My vote: I’m with Mom on this one. I’ve always thought “Why do parents refuse help?” is the wrong question.

New attitude: We might be more successful at keeping parents safe if we questioned ourselves first:


  • Why SHOULD my mother accept my help? What have I done to reassure her it’s safe to do so?
  • Have I discussed the issues with her gently? Tried to involve her in the decision making (if she’s able)? Or do I get angry if she doesn’t accept my solution? 
  • How have I assured her I will respect her independence and dignity and do everything I can to help her maintain both?
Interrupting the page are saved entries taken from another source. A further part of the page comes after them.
Ltac is_quiet := intros ?; unfold quiet; eauto with keeps.
Ltac handler_step :=
  lazymatch goal with
  | |- post (unanswered _) (the_op ≫= _) _ _ => apply post_the_op; cbv zeta
  | |- post (unanswered _) (machine (the_round _) ≫= _) _ _ => apply post_the_round; intros
  | |- post (takes_part _ _) (machine (the_round _) ≫= _) _ _ => apply post_the_round_again; intros ? <-
  | |- post (unanswered _) (machine (on_machine _) ≫= _) _ _ => apply post_new_round
  | |- post (unanswered _) (wrap _ (machine (getParticipantID _)) ≫= _) _ _ =>
      apply post_getParticipantID; [apply unanswered_answered..|intros]
  | |- post (unanswered _) (wrap _ (machine _) ≫= _) _ _ => apply post_machine_wrap; intros
  | |- post (unanswered _) (machine _ ≫= _) _ _ => apply post_machine; intros
  | |- post (takes_part _ _) (machine _ ≫= _) _ _ =>
      apply post_takes_part; [solve [unfold iterIO, field; eauto 10 with keeps]|intros]
  | |- post (takes_part _ _) (wrap _ (machine _) ≫= _) _ _ =>
      apply post_takes_part_wrap; [solve [eauto 10 with keeps]|intros]
  | |- post (unanswered _) (_ ≫= _) _ _ => eapply post_quiet; [solve [is_quiet]|apply unanswered_answered|intros]
  | |- post (takes_part _ _) (_ ≫= _) _ _ => eapply post_quiet; [solve [is_quiet]|apply takes_part_answered|intros]
  | |- post (unanswered _) (throw _) _ _ => apply post_throw, unanswered_answered
  | |- post (takes_part _ _) (throw _) _ _ => apply post_throw, takes_part_answered
  | |- post _ (let (_, _) := ?x in _) _ _ => destruct x
  | |- post _ (if ?b then _ else _) _ _ => destruct b
  end.

(** The last step of a handler. *)
Lemma post_answer {A} {json : JSON A} o ev (req : A) pid :
  (∀ b m, marshal req = Some b → msg_Event m = ev → msg_Data m = b →
     ∃ rq, FSMRequestFromMessage m = inl rq ∧ answer_to pid (op_CreatedAt o) (op_Type o) ev rq) →
  post (takes_part o pid) (answer ev req) (fun _ => complete o) (answered o).
Proof. intros Hreq. eapply post_conseq; [by apply answer_complete|done| |done]. by intros _ s []. Qed.

(** A request that its event decodes to. *)
Ltac decodes Ht lemma :=
  intros ? m ?Hb ?Hev ?Hdata; unfold FSMRequestFromMessage; rewrite Hev, Hdata;
  eexists; split; [cbn; unfold decode_request; erewrite lemma by eassumption; reflexivity|rewrite Ht; constructor].

Lemma commits_answer o :
  op_Type o = StateDkgCommitsAwaitConfirmations →
  post (unanswered o) handleStateDkgCommitsAwaitConfirmations (fun _ => complete o) (answered o).
Proof.
  intros Ht. unfold handleStateDkgCommitsAwaitConfirmations.
  repeat handler_step. apply post_answer. decodes Ht commit_decodes.
Qed.

(** In the loop over the deals the operation is the one asked for. *)
Lemma post_current_op {B} o pid (k : Operation → IO H B) Q :
  (∀ o', op_DKGIdentifier o' = op_DKGIdentifier o → op_CreatedAt o' = op_CreatedAt o →
     post (takes_part o pid) (k o') Q (answered o)) →
  post (takes_part o pid) (the_op ≫= k) Q (answered o).
Proof.
  intros Hk [x o'] Hs. unfold mbind, IO_bind, the_op, gets. cbn.
  destruct (proj1 (proj1 Hs)) as (_ & _ & _ & Hc & Hi). by apply Hk.
Qed.
Lemma set_To_takes_part o pid to : keeps (takes_part o pid) (set_op (op_set_To to)).
Proof.
  intros [x o'] [[Hs Hm] Hp]. cbn in *. split; [split; [|exact Hm]|exact Hp].
  by apply same_task_set.
Qed.
Lemma post_set_To {B} o pid to (k : unit → IO H B) Q :
  post (takes_part o pid) (k tt) Q (answered o) →
  post (takes_part o pid) (set_op (op_set_To to) ≫= k) Q (answered o).
Proof.
  intros Hk. eapply post_bind with (R := fun _ => takes_part o pid); [|by intros []].
  eapply post_conseq; [apply set_To_takes_part|done|done|apply takes_part_answered].
Qed.

Lemma send_deal_answers o pid deal :
  op_Type o = StateDkgDealsAwaitConfirmations →
  post (takes_part o pid) (send_deal deal) (fun _ => takes_part o pid) (answered o).
Proof.
  intros Ht. unfold send_deal. apply post_current_op. intros o' -> ->.
  repeat handler_step. apply post_set_To.
  eapply post_conseq; [apply answer_complete|done|by intros _ s []|done]. decodes Ht deal_decodes.
Qed.

Lemma deals_answer o :
  op_Type o = StateDkgDealsAwaitConfirmations →
  post (unanswered o) handleStateDkgDealsAwaitConfirmations (fun _ => complete o) (answered o).
Proof.
  intros Ht. unfold handleStateDkgDealsAwaitConfirmations. repeat handler_step.
  eapply post_bind with (R := fun _ => takes_part o (dkg_ParticipantID d)).
  { unfold iterIO. apply (post_fold (fun _ _ => takes_part o (dkg_ParticipantID d))).
    intros _ x _. by apply send_deal_answers. }
  intros _. unfold confirm_self. apply post_current_op. intros o' -> ->. repeat handler_step.
  apply post_set_To, post_answer. decodes Ht deal_decodes.
Qed.

Lemma responses_answer o :
  op_Type o = StateDkgResponsesAwaitConfirmations →
  post (unanswered o) handleStateDkgResponsesAwaitConfirmations (fun _ => complete o) (answered o).
Proof.
  intros Ht. unfold handleStateDkgResponsesAwaitConfirmations. repeat handler_step.
  apply post_answer. decodes Ht response_decodes.
Qed.

Lemma masterkey_answers o :
  op_Type o = StateDkgMasterKeyAwaitConfirmations →
  post (unanswered o) handleStateDkgMasterKeyAwaitConfirmations (fun _ => complete o) (answered o).
Proof.
  intros Ht. unfold handleStateDkgMasterKeyAwaitConfirmations. repeat handler_step.
  apply post_answer. decodes Ht masterkey_decodes.
Qed.

Lemma signs_answer o :
  op_Type o = StateSigningAwaitPartialSigns →
  post (unanswered o) handleStateSigningAwaitPartialSigns (fun _ => complete o) (answered o).
Proof.
  intros Ht. unfold handleStateSigningAwaitPartialSigns. repeat handler_step.
  apply post_answer. intros b m Hb Hev Hdata. unfold FSMRequestFromMessage. rewrite Hev, Hdata.
  destruct (signs_decode _ _ Hb) as (batch & signs & Hun).
  eexists. split; [cbn; unfold decode_request; rewrite Hun; reflexivity|rewrite Ht; constructor].
Qed.

Lemma handle_answers rec o :
  op_Type o ∈ answered_types →
  post (unanswered o) (handle rec) (fun _ => complete o) (answered o).
Proof.
  intros Ht. unfold handle. apply post_the_op. cbv zeta.
  unfold answered_types in Ht; rewrite !elem_of_cons, elem_of_nil in Ht. destruct Ht as [H|[H|[H|[H|[H|[]]]]]]; rewrite H; cbn.
  - by apply commits_answer.
  - by apply deals_answer.
  - by apply responses_answer.
  - by apply masterkey_answers.
  - by apply signs_answer.
Qed.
If you think about it from Mom’s perspective, her reluctance is natural: Behind every “I can handle it” is a fervent desire to remain in control and a realistic fear that if you know something is wrong, you’ll feel obligated to solve the problem and your solution will change her life forever – not necessarily to her liking. She’s absolutely right.  Note: If Mom’s safety is at risk, find a way to do it anyway.


Start with the premise that our parents rarely deceive us out of malice or to cause us anxiety or pain. Most elders learned self-reliance as children. Many helped support their families at early age; some faced anger or shame if they complained or showed weakness. Not only was it unheard of to leave work for a doctor appointment, but treatment was so limited that most people never went to doctors except for life-threatening events.


Aging often signifies a loss of independence and lifelong status as head of the family. Proud, self reliant, elders feel disgraced as they become burdens on their families.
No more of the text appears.